▶ **ASSIGNMENT**
The result should be every line that contains the word "strictly", taken from the material.
-.-.-
(** * EduPath engine: catalog lookup, prerequisite resolver and recommenders

    A shallow embedding of the Python modules
    [engine/binary_search.py], [engine/loader.py], [engine/prerequisite.py]
    and [engine/recommender.py], with the properties the specification
    states about them.

    Conventions of the embedding:
    - a course dict is the record [Course]; its numeric columns
      ([est_hours], [course_rating]) are exact rationals, which covers both
      the integers and the finite floats that [pd.to_numeric] produces;
    - Python integers are [Z];
    - a Python [dict] keyed by course id is a [gmap Z _], a [set] of ids is
      a [gset Z];
    - a call that may raise is given an [outcome] with the exception as a
      constructor.

    A course dict always has its eight columns, as [load_and_preprocess]
    leaves them: ids and prerequisite ids are integers, the text columns are
    strings and the numeric columns are finite numbers.  Strings are byte
    strings, and [lower] changes the ASCII letters only. *)

From Stdlib Require Import ZArith QArith Ascii String.
From stdpp Require Import gmap list strings sorting.
From Equations Require Import Equations.
From Equations.Prop Require Import Logic.

Local Open Scope Z_scope.

(** ** Data model *)

Record Course := mkCourse {
  course_id : Z;
  course_title : string;
  category : string;
  course_organization : string;
  course_difficulty : string;
  est_hours : Q;
  course_rating : Q;
  prerequisite_ids : list Z
}.

(** What a call does: it returns a value or raises.  [IndexError] is
    Python's; [InvalidInput] is the error the specification names for the
    construction of a catalog. *)
Inductive outcome (A : Type) : Type :=
  | Return (a : A)
  | IndexError
  | InvalidInput.
Arguments Return {A} a.
Arguments IndexError {A}.
Arguments InvalidInput {A}.

(** ** Python primitives used by the engine *)

Module Py.

(** [l[i]] for a Python list: a negative index counts from the end, and
    an index outside [-len, len) raises [IndexError] (here [None]). *)
Definition index {A} (l : list A) (i : Z) : option A :=
  if decide (0 <= i) then l !! Z.to_nat i
  else if decide (- Z.of_nat (length l) <= i)
       then l !! Z.to_nat (Z.of_nat (length l) + i)
       else None.

(** [l[:k]]: the first [k] elements, or all but the last [-k] ones when
    [k] is negative. *)
Definition slice_to {A} (l : list A) (k : Z) : list A :=
  if decide (0 <= k) then take (Z.to_nat k) l
  else take (Z.to_nat (Z.of_nat (length l) + k)) l.

(** [int(x)] on a finite number: truncation toward zero. *)
Definition int (x : Q) : Z := Z.quot (Qnum x) (Z.pos (Qden x)).

(** [enumerate(l)] as a list of pairs. *)
Definition enumerate {A} (l : list A) : list (nat * A) :=
  imap (λ i x, (i, x)) l.

(** [sorted(l, key=key, reverse=True)]: Python's sort is stable, also
    with [reverse=True], so the result is the one arrangement of [l] that
    has the keys in descending order and keeps elements with equal keys
    in their input order.  It is computed here by insertion from the
    right: an element moves past those to its right that have a strictly
    larger key. *)
Section Sorted.
Context {A : Type} (key : A → Q).

Fixpoint insert_desc (x : A) (l : list A) : list A :=
  match l with
  | [] => [x]
  | y :: l' =>
      if Qle_bool (key y) (key x) then x :: y :: l'
      else y :: insert_desc x l'
  end.

Fixpoint sorted_desc (l : list A) : list A :=
  match l with
  | [] => []
  | x :: l' => insert_desc x (sorted_desc l')
  end.
End Sorted.

(** [s.lower()], on the ASCII letters. *)
Definition lower_ascii (c : ascii) : ascii :=
  let n := nat_of_ascii c in
  if ((65 <=? n) && (n <=? 90))%nat then ascii_of_nat (n + 32) else c.

Fixpoint lower (s : string) : string :=
  match s with
  | EmptyString => EmptyString
  | String c s' => String (lower_ascii c) (lower s')
  end.

(** [s in t] on strings: [s] occurs in [t] as a contiguous substring. *)
Fixpoint contains (t s : string) : bool :=
  String.prefix s t ||
  match t with
  | EmptyString => false
  | String _ t' => contains t' s
  end.

(** Truthiness of an optional string argument ([if category:]). *)
Definition truthy (s : option string) : option string :=
  match s with
  | Some EmptyString => None
  | _ => s
  end.

End Py.

(** ** engine/binary_search.py *)

(** The [while left <= right] loop of [binary_search]; the bounds [left]
    and [right] are [lo] and [hi] here ([left] and [right] are constructor
    names).  Besides the outcome, the loop reports the [mid] indices it
    reads, in order.  [//] is floor division, as [Z.div] is. *)
Equations? bs_loop (courses_list : list Course) (target_id lo hi : Z)
  : outcome (option Course) * list Z
  by wf (Z.to_nat (hi - lo + 1)) lt :=
bs_loop courses_list target_id lo hi with inspect (lo <=? hi) := {
  | exist _ false _ => (Return None, []);
  | exist _ true Hle with inspect (Py.index courses_list ((lo + hi) `div` 2)) := {
    | exist _ None _ => (IndexError, [(lo + hi) `div` 2]);
    | exist _ (Some c) _ with inspect (course_id c =? target_id) := {
      | exist _ true _ => (Return (Some c), [(lo + hi) `div` 2]);
      | exist _ false _ with inspect (course_id c <? target_id) := {
        | exist _ true _ =>
            let r := bs_loop courses_list target_id
                             ((lo + hi) `div` 2 + 1) hi in
            (r.1, (lo + hi) `div` 2 :: r.2);
        | exist _ false _ =>
            let r := bs_loop courses_list target_id
                             lo ((lo + hi) `div` 2 - 1) in
            (r.1, (lo + hi) `div` 2 :: r.2) } } } }.
Proof.
  all: clear bs_loop.
  all: pose proof (Z.div_mod (lo + hi) 2 ltac:(lia)).
  all: pose proof (Z.mod_pos_bound (lo + hi) 2 ltac:(lia)).
  all: lia.
Qed.

Definition binary_search_run (courses_list : list Course) (target_id : Z)
  : outcome (option Course) * list Z :=
  bs_loop courses_list target_id 0 (Z.of_nat (length courses_list) - 1).

Definition binary_search (courses_list : list Course) (target_id : Z)
  : outcome (option Course) :=
  (binary_search_run courses_list target_id).1.

(** The indices [binary_search] reads from the list, in order. *)
Definition binary_search_mids (courses_list : list Course) (target_id : Z)
  : list Z :=
  (binary_search_run courses_list target_id).2.

(** ** engine/loader.py *)

(** [build_course_index]: the dict comprehension
    [{c['course_id']: c for c in courses}] stores the courses in list
    order, so a later course replaces an earlier one with the same id. *)
Definition build_course_index (courses : list Course) : gmap Z Course :=
  foldl (λ index c, <[course_id c := c]> index) ∅ courses.

(** The call as a whole: the comprehension has no failing step. *)
Definition build_course_index_run (courses : list Course)
  : outcome (gmap Z Course) :=
  Return (build_course_index courses).

(** The list is sorted by id, strictly: what [load_and_preprocess]
    establishes with [sort_values('course_id')] on a table without repeated
    ids. *)
Definition sorted_by_id (courses : list Course) : Prop :=
  Sorted Z.lt (course_id <$> courses).

(** Two entries of the list, at different positions, carry the same id. *)
Definition has_duplicate_id (courses : list Course) : Prop :=
  ∃ (i j : nat) ci cj, i ≠ j ∧ courses !! i = Some ci ∧ courses !! j = Some cj
                ∧ course_id ci = course_id cj.

(** ** engine/prerequisite.py *)

(** The value [get_learning_path] returns for a known target. *)
Record LearningPath := mkLearningPath {
  target : Course;
  levels : list (list Course);
  flat_path : list Course;
  total_hours : Z;
  cycle_detected : bool
}.

(** The variables of the [for pid in current_frontier] loop. *)
Record scan := mkScan {
  scan_seen : gset Z;
  level_courses : list Course;
  next_frontier : list Z;
  scan_cycle : bool
}.
(** * freehandTool: incremental tracing of a pointer path

    A shallow embedding of [freehand.py] (the pipe of filters TurnGenerator,
    LineGenerator, CurveGenerator and the geometry they use), and the
    properties of it that the specification states.

    Numbers.  [QPointF] coordinates are Python floats; they are modelled
    as exact rationals [Q], so every statement below is about the
    arithmetic the code writes down, without rounding.  Elapsed times are
    the integer milliseconds returned by [QTime.restart()], modelled as
    [Z].  Equality of rationals is [==] ([Qeq]); the comparisons of the
    source are the boolean tests below.  Where the source compares two
    [QPointF] ([!=]), the comparison is the one of Qt, which takes
    coordinates that differ by at most 1e-12 for equal.

    Generators.  Each filter of the source is a Python generator that keeps
    its local variables across [send()] calls and pushes its results into
    the next filter.  Here a filter is a record of those local variables, a
    [_send] function from a state and a message to the next state and what
    is pushed downstream, and a [_close] function for its [finally] block. *)

From Stdlib Require Import QArith Qabs Qminmax ZArith List Bool Lia Lqa.
Import ListNotations.

Local Open Scope Q_scope.

(** ** Comparisons of the source, as boolean tests on [Q] *)

Definition Qgtb (a b : Q) : bool := negb (Qle_bool a b).   (* a > b  *)
Definition Qltb (a b : Q) : bool := negb (Qle_bool b a).   (* a < b  *)
Definition Qgeb (a b : Q) : bool := Qle_bool b a.          (* a >= b *)
Definition Qleb (a b : Q) : bool := Qle_bool a b.          (* a <= b *)
Definition Qneqb (a b : Q) : bool := negb (Qeq_bool a b).  (* a != b *)

(** ** Points, vectors and lines (the part of Qt the code uses) *)

Record QPointF : Type := mkQPointF { px : Q; py : Q }.

Record QLineF : Type := mkQLineF { p1 : QPointF; p2 : QPointF }.

(** [QPointF.__sub__]: the vector between two points. *)
Definition psub (a b : QPointF) : QPointF :=
  mkQPointF (px a - px b) (py a - py b).

(** [qFuzzyIsNull] of Qt, on a double: [qAbs(d) <= 0.000000000001]. *)
Definition qFuzzyIsNull (d : Q) : bool :=
  Qleb (Qabs d) (1 # 1000000000000).

(** [QPointF.__ne__] is the [operator!=] of Qt, a fuzzy comparison:
    [!qFuzzyIsNull(p1.x - p2.x) || !qFuzzyIsNull(p1.y - p2.y)]. *)
Definition pneqb (a b : QPointF) : bool :=
  negb (qFuzzyIsNull (px a - px b)) || negb (qFuzzyIsNull (py a - py b)).

(** Two points coincide when their coordinates are equal rationals. *)
Definition Peq (a b : QPointF) : Prop := px a == px b /\ py a == py b.

(** Two points that the comparison of [QPointF] takes for equal: neither
    coordinate differs by more than 1e-12. *)
Definition fuzzyEqual (a b : QPointF) : Prop :=
  Qabs (px a - px b) <= 1 # 1000000000000
  /\ Qabs (py a - py b) <= 1 # 1000000000000.

(** ** Utility *)

Definition sign (x : Q) : Z :=
  if Qgtb x 0 then 1%Z
  else if Qltb x 0 then (-1)%Z
  else 0%Z.

Definition crossProduct (a b : QPointF) : Q :=
  px a * py b - py a * px b.

Definition nullLine (point : QPointF) : QLineF := mkQLineF point point.

(** ** Parameters of the source *)

Definition ALPHAMAX : Q := 12 # 10.

Definition MAX_POINTER_ELAPSED_FOR_SMOOTH : Z := 100%Z.

(** ** Turn detecting filter *)

Definition detectTurn (position1 position2 : QPointF) : option QPointF :=
  if Qneqb (px position1) (px position2) && Qneqb (py position1) (py position2)
  then Some position2
  else None.

(** Local variables of [TurnGenerator].  [position] is [None] until the
    first position is sent. *)
Record TurnState : Type := mkTurnState {
  position : option QPointF;
  previousPosition : QPointF
}.

Definition TurnGenerator (startPosition : QPointF) : TurnState :=
  mkTurnState None startPosition.

(** One iteration of the loop of [TurnGenerator]: the position sent, and
    the elapsed time that [positionClock.restart()] returns for it.  The
    result is the next state and the turn sent to the line generator, if
    any. *)
Definition TurnGenerator_send (s : TurnState) (newPosition : QPointF)
    (positionElapsedTime : Z) : TurnState * option (QPointF * Z) :=
  match detectTurn (previousPosition s) newPosition with
  | Some turn =>
      (mkTurnState (Some newPosition) newPosition,
       Some (turn, positionElapsedTime))
  | None =>
      (mkTurnState (Some newPosition) (previousPosition s), None)
  end.

(** The [finally] block of [TurnGenerator]: [previousPosition != position]
    is the comparison of two [QPointF], and holds when [position] is still
    [None]. *)
Definition TurnGenerator_close (s : TurnState) : option (option QPointF * Z) :=
  let differs :=
    match position s with
    | Some p => pneqb (previousPosition s) p
    | None => true
    end in
  if differs then Some (position s, 0%Z) else None.

(** The positions of a stroke, sent one after the other; the turns sent
    downstream are collected in order. *)
Fixpoint TurnGenerator_run (s : TurnState) (events : list (QPointF * Z))
  : TurnState * list (QPointF * Z) :=
  match events with
  | [] => (s, [])
  | (newPosition, elapsed) :: rest =>
      let '(s1, out) := TurnGenerator_send s newPosition elapsed in
      let '(s2, outs) := TurnGenerator_run s1 rest in
      (s2, match out with Some t => t :: outs | None => outs end)
  end.

(** ** Line fitting filter: constraints *)

Record Constraints : Type := mkConstraints {
  constraintLeft : QPointF;
  constraintRight : QPointF
}.

(** [Constraints.__init__]: null vectors. *)
Definition Constraints_init : Constraints :=
  mkConstraints (mkQPointF 0 0) (mkQPointF 0 0).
-.-.-
▶ **RESULT OF THIS EXERCISE**
    right: an element moves past those to its right that have a strictly
(** The list is sorted by id, strictly: what [load_and_preprocess]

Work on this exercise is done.